Rory Sihite : Waka Polres, Perintahkan 19 Karung Ganja Bawa Ke Polres

                         Saksi Ade Charge


MEDAN  |  kaabar24jam.com 

Jumat, 11/12/2020.

   Saksi Samsul Bahri Harahap dari media Kontras Independen dihadirkan Penasehat Hukum (PH) para terdakwa selaku saksi meringankan (AdeCharge) menerangkan didepan persidangan, berawal Tanggal 28 Pebuari 2020, saksi berada di Polres Kota Padang Sidempuan ada mendengar informasi dari HT pak OS ada temuan ganja di Tarutung baru.
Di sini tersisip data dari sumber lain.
(** The adapter always returns; it leaves the heap alone, adds at most
    the one request and at most one line of output. *)
Lemma translate_text_ok
  (api : list pystr -> pystr -> api_response)
  (text sl tl : pystr) (w : world) :
  exists v w', translate_text api text sl tl w = (Ok v, w')
    /\ heap w' = heap w
    /\ api_calls w'
       = api_calls w
         ++ (if truthy (strip text)
             then [make_prompt (lang_name sl) (lang_name tl) text] else [])
    /\ (stdout w' = stdout w
        \/ exists msg, stdout w' = stdout w ++ [TRANSLATION_ERROR ++ msg]).
Proof.
  unfold translate_text.
  destruct (truthy (strip text)) eqn:Es.
  - assert (truthy text = true) as ->
      by (destruct text; [discriminate Es | reflexivity]).
    cbn [negb orb].
    unfold try_except, bind, chat_completions_create, first_choice_text.
    destruct (api (api_calls w) _) as [msg | [|[content|] choices]];
      simpl; eexists; eexists; (split; [reflexivity|]); simpl;
      (split; [reflexivity|]); (split; [reflexivity|]);
      ((left; reflexivity) || (right; eexists; reflexivity)).
  - rewrite orb_true_r. exists text, w. rewrite app_nil_r. auto.
Qed.

(** The three ways the orchestrator can go on a record that has just been
    laid out in an empty heap. *)
Lemma translate_run_name_or_title
  (api : list pystr -> pystr -> api_response) (j : job_info) :
  has_name_or_title j = true ->
  translate_structured_job_info api (HRef 7) (mkWorld (job_heap j) [] [])
  = (Ok (HRef 8),
     mkWorld (job_heap j ++ [job_top_dict j]) [JOB_ERROR_LINE] []).
Proof.
  intros H. unfold has_name_or_title in H.
  rewrite <- dict_mem_str_values in H.
  unfold job_heap, job_top_dict, job_details_dict.
  remember (str_values (company_info j)) as ci eqn:Eci. clear Eci.
  remember (str_values (job_features j)) as fs eqn:Efs. clear Efs.
  remember (str_values (contact_info j)) as co eqn:Eco. clear Eco.
  remember (str_values (structured_content j)) as sc eqn:Esc. clear Esc.
  destruct (dict_mem K_NAME ci) eqn:En.
  - py_run. rewrite En. reflexivity.
  - destruct (job_title j) as [t|]; [|discriminate H].
    py_run. rewrite En. reflexivity.
Qed.

Lemma translate_run_features
  (api : list pystr -> pystr -> api_response) (j : job_info)
  (k v : pystr) (rest : dict pystr) :
  has_name_or_title j = false ->
  job_features j = (k, v) :: rest ->
  exists w : world,
    translate_structured_job_info api (HRef 7) (mkWorld (job_heap j) [] [])
    = (Ok (HRef 8), w)
    /\ heap w = job_heap j ++ [job_top_dict j; []]
    /\ api_calls w
       = (if truthy (strip k)
          then [make_prompt (lit "Dutch") (lit "English") k] else [])
    /\ (stdout w = [JOB_ERROR_LINE]
        \/ exists msg,
             stdout w = [TRANSLATION_ERROR ++ msg; JOB_ERROR_LINE]).
Proof.
  intros H Hf. unfold has_name_or_title in H.
  apply orb_false_iff in H as [En Ht].
  rewrite <- dict_mem_str_values in En.
  destruct (job_title j) as [t|] eqn:Et; [discriminate Ht|].
  unfold job_heap, job_top_dict, job_details_dict. rewrite Et, Hf.
  remember (str_values (company_info j)) as ci eqn:Eci. clear Eci.
  remember (str_values (contact_info j)) as co eqn:Eco. clear Eco.
  remember (str_values (structured_content j)) as sc eqn:Esc. clear Esc.
  py_run. rewrite En. cbn -[translate_text translate_section].
  unfold bind. cbn -[translate_text translate_section].
  match goal with
  | |- context [translate_text api k ?a ?b ?W] =>
      destruct (translate_text_ok api k a b W)
        as [tk [w1 [Hrun [Hheap [Hcalls Hout]]]]]; rewrite Hrun
  end.
  cbn -[translate_text translate_section].
  eexists. split; [reflexivity|]. cbn [heap stdout api_calls].
  split; [exact Hheap|]. split; [exact Hcalls|].
  destruct Hout as [-> | [msg ->]]; [left | right; exists msg];
    reflexivity.
Qed.

Lemma translate_run_without_fields
  (api : list pystr -> pystr -> api_response) (j : job_info) :
  has_name_or_title j = false ->
  job_features j = [] ->
  translate_structured_job_info api (HRef 7) (mkWorld (job_heap j) [] [])
  = (Ok (HRef 8),
     if forallb blank_section (structured_content j)
     then mkWorld
            (list_update 2 job_details_with_translation (job_heap j)
             ++ [job_top_dict j ++ [(K_TRANSLATED_SECTIONS, HRef 10)];
                 []; []])
            [] []
     else mkWorld
            (list_update 2 job_details_with_translation (job_heap j)
             ++ [job_top_dict j; []; []])
            [JOB_ERROR_LINE] []).
Proof.
  intros H Hf. unfold has_name_or_title in H.
  apply orb_false_iff in H as [En Ht].
  rewrite <- dict_mem_str_values in En.
  destruct (job_title j) as [t|] eqn:Et; [discriminate Ht|].
  unfold job_heap, job_top_dict, job_details_dict,
    job_details_with_translation.
  rewrite Et, Hf.
  pose proof (fun ts w =>
                for_each_sections api ts (structured_content j) w)
    as Hsec.
  remember (str_values (company_info j)) as ci eqn:Eci. clear Eci.
  remember (str_values (contact_info j)) as co eqn:Eco. clear Eco.
  remember (str_values (structured_content j)) as sc eqn:Esc. clear Esc.
  py_run. rewrite En. cbn -[translate_section]. rewrite Hsec.
  destruct (forallb blank_section (structured_content j)); reflexivity.
Qed.

(** The pipeline is the layout of the record followed by the
    orchestrator. *)
Lemma extract_then_translate_run
  (api : list pystr -> pystr -> api_response) (j : job_info)
  (out : hval) (w : world) :
  translate_structured_job_info api (HRef 7) (mkWorld (job_heap j) [] [])
  = (Ok out, w) ->
  extract_then_translate api j empty_world = (Ok (HRef 7, out), w).
Proof.
  intros Hrun. unfold extract_then_translate.
  unfold bind at 1. rewrite alloc_job_info_run.
  unfold bind. now rewrite Hrun.
Qed.

(** X14. A record with a company name or a title: the first keyword call
    raises, so the copy comes back as it was made, no request is sent,
    the one line of the handler is printed, and the objects of the input
    are what they were. *)
Theorem translate_with_name_or_title
  (api : list pystr -> pystr -> api_response) (j : job_info) :
  has_name_or_title j = true ->
  extract_then_translate api j empty_world
  = (Ok (HRef 7, HRef 8),
     mkWorld (job_heap j ++ [job_top_dict j]) [JOB_ERROR_LINE] []).
Proof.
  intros H. apply extract_then_translate_run.
  now apply translate_run_name_or_title.
Qed.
Lalu saksi juga mendengar percakapan melalui hp media Sidak News infonya juga sama ada tangkapan ganja di Tarutung Baru. 

                                Witno

    Kemudian saksi berangkat bertiga yang mendengar informasi itu dengan mobil Double kabin, sesampai di TKP perkebunan sawit, saksi melihat barang bukti karung ganja dan ikut membantu angkat ganja ke Double kabin. Pada saat Pulang ke Polres di mobil Double kabin lima orang. Namun pada pertengahan jalan di Pulo Bauw mereka berpapasan dengan Waka polres.

                            Anggota Polisi

   Ditanya apa yang kalian bawa, tanya Waka sama anggota bernama Rory Sihite.Lalu dijawab Rory, ' ada temuan ganja komandan, "jelas saksi lebih kurang seperti itu pak Hakim papar Samsul. Ketika ditanya lagi oleh hakim ketua, masih ingat jam berapa itu. " Sekira pukul 21.00wib. 

                                  Kanit

   Kemudian saksi mendengar ucapan Waka Polres sama Rory " Bawa ke Polres" Perintah Waka. Ketika hakim ketua Tengku Oyong menanyakan kepada terdakwa Rory kebenaran keterangan saksi, Rory Sihite membenarkannya ada bertemu dengan Waka polres dipertengahan jalan di Pulo Bauw memerintahkan membawa ganja tersebut ke Polres.


   Selanjutnya dikatakan Samsul beberapa hari kemudian dilakukan pers rilis tentang temuan 19 karung ganja tersebut didepan Polres Kota Padang Sidempuan. " Apa diliput juga oleh wartawan, tanya hakim lagi. " Ya pak hakim banyak media yang meliput pers rilis tersebut.

   Sebelum saksi Ade charge diperiksa didepan persidangan, majelis hakim memeriksa keterangan terdakwa Witno yang menerangkan, "bahwa sebelumnya terdakwa mendapat informasi dari masyarakat mengaku Ustad Hariyanto alias Gaya memiliki ganja, kemudian memberikan no hp gaya. Selanjutnya Witno menelpon gaya memintanya untuk menunjukan ganja yang ada padanya.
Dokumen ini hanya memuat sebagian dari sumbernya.